TASK ITEM:
Output exactly the lines that run from the top of the entries to the line holding "[StopAdmission] and [Start]", including both of those lines.
Segment Start: EXCERPTED RECORDS
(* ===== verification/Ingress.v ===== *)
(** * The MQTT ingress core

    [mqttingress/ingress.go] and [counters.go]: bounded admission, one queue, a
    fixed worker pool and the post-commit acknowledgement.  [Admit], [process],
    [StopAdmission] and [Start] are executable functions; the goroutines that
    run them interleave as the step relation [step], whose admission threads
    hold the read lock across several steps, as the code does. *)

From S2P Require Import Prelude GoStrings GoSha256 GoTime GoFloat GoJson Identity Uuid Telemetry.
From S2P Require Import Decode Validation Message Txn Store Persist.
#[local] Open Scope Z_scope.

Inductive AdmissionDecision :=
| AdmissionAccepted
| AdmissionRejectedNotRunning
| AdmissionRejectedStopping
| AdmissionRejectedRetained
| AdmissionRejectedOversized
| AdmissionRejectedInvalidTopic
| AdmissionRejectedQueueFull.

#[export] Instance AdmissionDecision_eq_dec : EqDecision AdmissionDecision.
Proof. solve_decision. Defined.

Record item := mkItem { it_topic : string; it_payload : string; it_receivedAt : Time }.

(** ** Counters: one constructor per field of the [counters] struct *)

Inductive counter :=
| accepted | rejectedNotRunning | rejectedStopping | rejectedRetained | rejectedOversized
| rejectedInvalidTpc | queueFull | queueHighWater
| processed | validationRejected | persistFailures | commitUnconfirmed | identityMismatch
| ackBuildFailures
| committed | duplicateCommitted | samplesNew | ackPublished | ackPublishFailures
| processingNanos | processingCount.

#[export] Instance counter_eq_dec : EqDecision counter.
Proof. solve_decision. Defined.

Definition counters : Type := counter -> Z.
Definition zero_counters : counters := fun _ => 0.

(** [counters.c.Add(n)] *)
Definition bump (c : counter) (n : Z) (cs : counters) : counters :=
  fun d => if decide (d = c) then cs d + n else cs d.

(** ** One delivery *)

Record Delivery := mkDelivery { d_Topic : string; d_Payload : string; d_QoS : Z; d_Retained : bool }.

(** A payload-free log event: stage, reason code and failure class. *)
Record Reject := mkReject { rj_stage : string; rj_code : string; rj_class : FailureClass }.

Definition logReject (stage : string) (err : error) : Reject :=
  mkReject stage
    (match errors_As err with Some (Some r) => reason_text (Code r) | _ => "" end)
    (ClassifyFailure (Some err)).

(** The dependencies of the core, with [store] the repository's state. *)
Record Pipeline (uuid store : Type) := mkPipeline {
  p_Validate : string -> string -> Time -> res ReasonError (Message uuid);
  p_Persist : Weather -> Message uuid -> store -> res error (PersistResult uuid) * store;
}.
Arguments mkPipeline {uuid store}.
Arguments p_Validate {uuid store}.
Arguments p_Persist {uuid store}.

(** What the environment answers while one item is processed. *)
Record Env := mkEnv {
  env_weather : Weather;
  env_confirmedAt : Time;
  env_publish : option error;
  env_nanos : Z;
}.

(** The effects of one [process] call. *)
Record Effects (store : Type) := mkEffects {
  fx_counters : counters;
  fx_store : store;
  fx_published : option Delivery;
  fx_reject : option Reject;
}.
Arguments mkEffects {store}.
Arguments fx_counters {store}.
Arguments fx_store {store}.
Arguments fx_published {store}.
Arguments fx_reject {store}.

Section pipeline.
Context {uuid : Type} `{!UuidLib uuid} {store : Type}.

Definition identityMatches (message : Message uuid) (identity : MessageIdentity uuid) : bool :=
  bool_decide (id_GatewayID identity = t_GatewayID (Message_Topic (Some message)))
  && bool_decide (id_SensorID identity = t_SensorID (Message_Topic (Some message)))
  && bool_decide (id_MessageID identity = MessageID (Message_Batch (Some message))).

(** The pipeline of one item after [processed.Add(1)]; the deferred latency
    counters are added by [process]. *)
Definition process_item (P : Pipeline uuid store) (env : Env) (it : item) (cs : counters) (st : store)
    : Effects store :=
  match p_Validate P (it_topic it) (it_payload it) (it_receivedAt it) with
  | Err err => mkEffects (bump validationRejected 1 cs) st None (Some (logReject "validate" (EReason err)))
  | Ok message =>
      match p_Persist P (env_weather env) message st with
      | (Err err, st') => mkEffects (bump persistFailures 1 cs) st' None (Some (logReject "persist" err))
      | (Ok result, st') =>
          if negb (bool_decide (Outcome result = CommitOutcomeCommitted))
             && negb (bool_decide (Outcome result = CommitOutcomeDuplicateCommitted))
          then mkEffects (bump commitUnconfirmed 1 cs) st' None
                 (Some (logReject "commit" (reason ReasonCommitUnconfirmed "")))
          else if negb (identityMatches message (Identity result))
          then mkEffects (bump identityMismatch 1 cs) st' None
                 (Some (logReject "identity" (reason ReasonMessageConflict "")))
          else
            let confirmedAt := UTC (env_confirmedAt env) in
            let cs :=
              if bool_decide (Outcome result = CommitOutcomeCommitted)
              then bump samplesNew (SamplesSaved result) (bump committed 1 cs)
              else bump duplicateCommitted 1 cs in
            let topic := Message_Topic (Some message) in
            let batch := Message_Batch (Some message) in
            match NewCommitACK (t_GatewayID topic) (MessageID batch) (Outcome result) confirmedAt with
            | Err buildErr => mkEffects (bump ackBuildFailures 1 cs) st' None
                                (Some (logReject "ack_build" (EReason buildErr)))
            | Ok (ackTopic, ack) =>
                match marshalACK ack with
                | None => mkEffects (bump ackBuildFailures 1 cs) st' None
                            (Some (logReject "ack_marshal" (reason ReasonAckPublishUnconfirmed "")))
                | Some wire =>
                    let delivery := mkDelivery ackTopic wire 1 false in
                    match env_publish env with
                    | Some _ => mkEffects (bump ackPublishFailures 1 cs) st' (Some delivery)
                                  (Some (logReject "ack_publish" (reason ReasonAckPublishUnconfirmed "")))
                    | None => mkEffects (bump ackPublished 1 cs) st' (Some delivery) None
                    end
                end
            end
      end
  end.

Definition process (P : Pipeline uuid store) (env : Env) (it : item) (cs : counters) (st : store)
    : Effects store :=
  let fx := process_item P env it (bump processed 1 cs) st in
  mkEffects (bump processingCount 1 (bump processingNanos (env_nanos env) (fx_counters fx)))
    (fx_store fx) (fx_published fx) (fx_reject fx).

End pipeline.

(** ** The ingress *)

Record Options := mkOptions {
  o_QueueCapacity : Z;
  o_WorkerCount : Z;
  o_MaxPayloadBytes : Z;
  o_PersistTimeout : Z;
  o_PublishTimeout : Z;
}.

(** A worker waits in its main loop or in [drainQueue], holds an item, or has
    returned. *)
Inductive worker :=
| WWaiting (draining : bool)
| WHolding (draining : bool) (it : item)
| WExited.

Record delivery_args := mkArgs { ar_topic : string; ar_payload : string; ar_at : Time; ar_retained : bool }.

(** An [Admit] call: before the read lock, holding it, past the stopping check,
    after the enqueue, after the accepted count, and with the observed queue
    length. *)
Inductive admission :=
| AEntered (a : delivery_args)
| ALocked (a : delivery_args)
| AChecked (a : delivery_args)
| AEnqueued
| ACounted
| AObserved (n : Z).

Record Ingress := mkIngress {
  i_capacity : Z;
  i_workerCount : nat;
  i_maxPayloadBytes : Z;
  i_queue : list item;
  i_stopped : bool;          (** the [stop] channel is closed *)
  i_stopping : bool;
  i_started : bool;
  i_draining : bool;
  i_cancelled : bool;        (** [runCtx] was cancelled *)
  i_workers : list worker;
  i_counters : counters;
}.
Segment End: EXCERPTED RECORDS
EXERCISE RESULT:
(* ===== verification/Ingress.v ===== *)
(** * The MQTT ingress core

    [mqttingress/ingress.go] and [counters.go]: bounded admission, one queue, a
    fixed worker pool and the post-commit acknowledgement.  [Admit], [process],
    [StopAdmission] and [Start] are executable functions; the goroutines that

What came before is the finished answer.